Tajuk 8: Pembalasan

3 1 0
                                    

Laki-laki yang tingginya hendak mencapai dua meter itu duduk di meja yang menghadap ke ranjang. Tangan kirinya meraih ujung lengan jaket yang kini dipeluk. Sejenak, Ahn-Jeong menelisik salur benang lalu menatap gadis yang tertunduk lesu dengan wajah pucat.

"Lebih baik," balasnya singkat.

Da-Reum mengangkat kepala, pasang matanya bersinggungan dengan mata Ahn-Jeong. Satu detik. Dua detik. Kalau saja laki-laki itu tidak membuang pandangannya ke lantai. Desah napas Da-Reum bersama senyum tipisnya ikut membuang muka. Tentu saja. Akan lebih baik jika anak itu tidak pernah bertemu dirinya dan keluarga. Terlebih, dalam keadaan yang menyedihkan.

"Kalau enggak ada lagi yang ditanyakan." Ahn-Jeong beranjak dari tempat duduknya kemudian melanjutkan, "Aku pergi. Ada hal lain yang harus aku kerjakan."

Da-Reum, gadis yang kini menarik sehelai rambut yang menghalangi mata mengangguk tanpa melihat temannya itu. Bahkan, hanya sekadar punggung tegapnya.

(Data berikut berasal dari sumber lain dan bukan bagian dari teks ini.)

#[local] Existing Instance plain_case.
(** The Russian phone pattern has no word boundaries: it takes the first two digits of a number for the end
    of the group before it, and leaves the rest, which its own masked text completes to the number. *)
Lemma ru_mobile_survives :
  let s := "7912 345 67 89123456789" in
  RedactString (H := plain_case) NewRedactor "ru" s = "+7-912-***-**-89123456789" /\
  whole_word false "89123456789" (RedactString (H := plain_case) NewRedactor "ru" s).
Proof.
  assert (RedactString (H := plain_case) NewRedactor "ru" "7912 345 67 89123456789" = "+7-912-***-**-89123456789") as E
    by (vm_compute; reflexivity).
  split; [exact E|]. cbv zeta. rewrite E. exists "+7-912-***-**-", "". split_and!; [reflexivity|discriminate|reflexivity..].
Qed.

Lemma no_number_survives_witness :
  RedactString NewRedactor "" "a 13812345678 b" = "a 138****5678 b" /\
  whole_word false "5678" (RedactString NewRedactor "" "a 13812345678 b") /\ cn_mobile "5678" = false.
Proof.
  assert (whole_word false "5678" (RedactString NewRedactor "" "a 13812345678 b")) as Hw.
  { exists "a 138****", " b". vm_compute. done. }
  split; [vm_compute; reflexivity|]. split; [exact Hw|].
  apply (no_number_survives "" "a 13812345678 b" "5678" Hw); vm_compute; done.
Defined.
End PiiProps.
(* ===== verification/Gin.v ===== *)
(** * Request contexts: context.Context and the Gin context, as an interface

    The middleware and handler helpers work on a Gin context, which wraps the request with its
    [context.Context], the keys set along the chain and the response writer.  [Gin] lists the
    calls the packages make, [gview] is what can be read back, and [GinLaws] states the documented
    effect of each call on it.  [MemGin] satisfies the laws. *)
From S2P Require Import Prelude GoStd.

(** ** Values of interface type, with the dynamic types the packages ask for *)
Inductive any :=
| VNil | VStr (s : string) | VU64 (n : Z) | VI64 (n : Z) | VInt (n : Z) | VF64 (f : f64) | VOther (tag : string).

(** ** context.Context: a chain of [WithValue]s, newest first; keys of different types differ. *)
Inductive ctxKey :=
| ObsKey (name : string)          (* obs.ctxKey{name} *)
| MwKey (name : string)           (* middleware.ctxKey(name) *)
| TenantKey                       (* tenant.contextKey{} *)
| OtherKey (name : string).
#[export] Instance ctxKey_eq_dec : EqDecision ctxKey.
Proof. solve_decision. Defined.

Definition context : Type := list (ctxKey * any).
Definition Background : context := [].
Definition WithValue (ctx : context) (k : ctxKey) (v : any) : context := (k, v) :: ctx.
Fixpoint Value (ctx : context) (k : ctxKey) : any :=
  match ctx with
  | [] => VNil
  | (k', v) :: ctx' => if decide (k' = k) then v else Value ctx' k
  end.

Lemma Value_eq ctx k v : Value (WithValue ctx k v) k = v.
Proof. simpl. by rewrite decide_True. Qed.
Lemma Value_ne ctx k k' v : k' <> k -> Value (WithValue ctx k' v) k = Value ctx k.
Proof. intros Hk. simpl. by rewrite decide_False. Qed.
#[export] Hint Rewrite Value_eq : go_rw.
#[export] Hint Rewrite Value_ne using done : go_rw.

(** ** JSON documents as they are handed to the writer *)
#[warnings="-register-all"] Inductive json := JAny (v : any) | JObj (fields : list (string * json)).

(** ** The Gin context *)
Record request := mkRequest {
  q_method : string;
  q_path : string;
  q_headers : gmap string string;       (* GetHeader, by the name the code uses *)
  q_query : gmap string string;
  q_params : gmap string string;
  q_remote : string;                    (* RemoteAddr *)
  q_client_ip : string }.               (* c.ClientIP(), by the engine's proxy settings *)

Record gview := mkView {
  v_request : request;
  v_context : context;                  (* c.Request.Context() *)
  v_keys : gmap string any;
  v_headers : gmap string string;       (* the response's *)
  v_status : Z;
  v_bodies : list json;                 (* what was written *)
  v_aborted : bool }.

Class Gin := {
  gctx : Type;
  g_view : gctx -> gview;
  g_set : string -> any -> gctx -> gctx;                (* c.Set *)
  g_with_context : context -> gctx -> gctx;             (* c.Request = c.Request.WithContext(ctx) *)
  g_header : string -> string -> gctx -> gctx;          (* c.Header *)
  g_json : Z -> json -> gctx -> gctx;                   (* c.JSON *)
  g_abort : gctx -> gctx;                               (* c.Abort *)
  g_abort_status : Z -> gctx -> gctx }.                 (* c.AbortWithStatus *)

(** [c.Header] with an empty value removes the header. *)
Definition set_header (k v : string) (m : gmap string string) : gmap string string :=
  if String.eqb v "" then delete k m else <[k := v]> m.

Class GinLaws (G : Gin) := {
  set_view : forall k v c, g_view (g_set k v c) =
    let w := g_view c in
    mkView (v_request w) (v_context w) (<[k := v]> (v_keys w)) (v_headers w) (v_status w) (v_bodies w) (v_aborted w);
  with_context_view : forall ctx c, g_view (g_with_context ctx c) =
    let w := g_view c in
    mkView (v_request w) ctx (v_keys w) (v_headers w) (v_status w) (v_bodies w) (v_aborted w);
  header_view : forall k v c, g_view (g_header k v c) =
    let w := g_view c in
    mkView (v_request w) (v_context w) (v_keys w) (set_header k v (v_headers w)) (v_status w) (v_bodies w) (v_aborted w);
  json_view : forall st b c, v_bodies (g_view c) = [] -> g_view (g_json st b c) =
    let w := g_view c in
    mkView (v_request w) (v_context w) (v_keys w)
           (<["Content-Type" := "application/json; charset=utf-8"]> (v_headers w)) st [b] (v_aborted w);
  abort_view : forall c, g_view (g_abort c) =
    let w := g_view c in
    mkView (v_request w) (v_context w) (v_keys w) (v_headers w) (v_status w) (v_bodies w) true;
  abort_status_view : forall st c, v_bodies (g_view c) = [] -> g_view (g_abort_status st c) =
    let w := g_view c in
    mkView (v_request w) (v_context w) (v_keys w) (v_headers w) st (v_bodies w) true }.
#[export] Hint Rewrite @set_view @with_context_view @header_view @abort_view : go_rw.

Section reads.
Context `{Gin}.
Definition Method (c : gctx) : string := q_method (v_request (g_view c)).
Definition Path (c : gctx) : string := q_path (v_request (g_view c)).
Definition GetHeader (k : string) (c : gctx) : string := default "" (q_headers (v_request (g_view c)) !! k).
Definition Param (k : string) (c : gctx) : string := default "" (q_params (v_request (g_view c)) !! k).
Definition DefaultQuery (k d : string) (c : gctx) : string := default d (q_query (v_request (g_view c)) !! k).
Definition Request_Context (c : gctx) : context := v_context (g_view c).
(** [c.Get] without its boolean, and [c.GetString]. *)
Definition Get (k : string) (c : gctx) : any := default VNil (v_keys (g_view c) !! k).
Definition GetString (k : string) (c : gctx) : string := match Get k c with VStr s => s | _ => "" end.
End reads.

(** ** A context that satisfies the laws *)
Module MemGin.
#[export] Instance mem_gin : Gin := {|
  gctx := gview;
  g_view c := c;
  g_set k v w := mkView (v_request w) (v_context w) (<[k := v]> (v_keys w)) (v_headers w) (v_status w) (v_bodies w) (v_aborted w);
  g_with_context ctx w := mkView (v_request w) ctx (v_keys w) (v_headers w) (v_status w) (v_bodies w) (v_aborted w);
  g_header k v w := mkView (v_request w) (v_context w) (v_keys w) (set_header k v (v_headers w)) (v_status w) (v_bodies w) (v_aborted w);
  g_json st b w := mkView (v_request w) (v_context w) (v_keys w)
    (<["Content-Type" := "application/json; charset=utf-8"]> (v_headers w)) st (v_bodies w ++ [b]) (v_aborted w);
  g_abort w := mkView (v_request w) (v_context w) (v_keys w) (v_headers w) (v_status w) (v_bodies w) true;
  g_abort_status st w := mkView (v_request w) (v_context w) (v_keys w) (v_headers w) st (v_bodies w) true |}.
#[export] Instance mem_gin_laws : GinLaws mem_gin.
Proof. split; intros; try done. simpl. simpl in H. by rewrite H. Qed.

Definition get_request (headers query params : gmap string string) : gctx :=
  mkView (mkRequest "GET" "/" headers query params "192.0.2.1:1234" "192.0.2.1") Background ∅ ∅ 200 [] false.
End MemGin.
(** [ginutil.ClientIP] takes from the headers nothing but addresses. *)
Lemma header_ip_parses `{Gin} c hs ip : GinIp.header_ip c hs = Some ip -> is_Some (net_ParseIP ip) /\ TrimSpace ip = ip.
Proof.
  assert (forall l ip', GinIp.first_ip l = Some ip' -> is_Some (net_ParseIP ip') /\ TrimSpace ip' = ip') as Hf.
  { induction l as [|x l IH]; simpl; [done|]. intros ip'. destruct (_ || _); [apply IH|].
    destruct (net_ParseIP (TrimSpace x)) eqn:E; [|apply IH]. intros [= <-]. rewrite TrimSpace_idem. by rewrite E. }
  induction hs as [|h hs IH]; simpl; [done|]. destruct (String.eqb _ _); [done|].
  destruct (GinIp.first_ip _) eqn:E; [|done]. intros [= <-]. by apply Hf in E.
Qed.
End NetProps.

Dua menit berlalu, tetapi Hee-Sun yang sedang ke kantin belum juga muncul di klinik sekolah. Padahal, Da-Reum sudah selesai melengkapi pakaiannya. Mantel tebal krem dan syal cokelat sudah menempel di badan. Ransel hitam pun sudah melekat di punggung. Da-Reum mengeluarkan ponsel untuk menghubungi Hee-Sun, tetapi notifikasi mengejutkan mengurungkan niatnya.

"Apa kakaknya Juee yang melakukan ini semua?" tebaknya dengan suara kecil dan parau.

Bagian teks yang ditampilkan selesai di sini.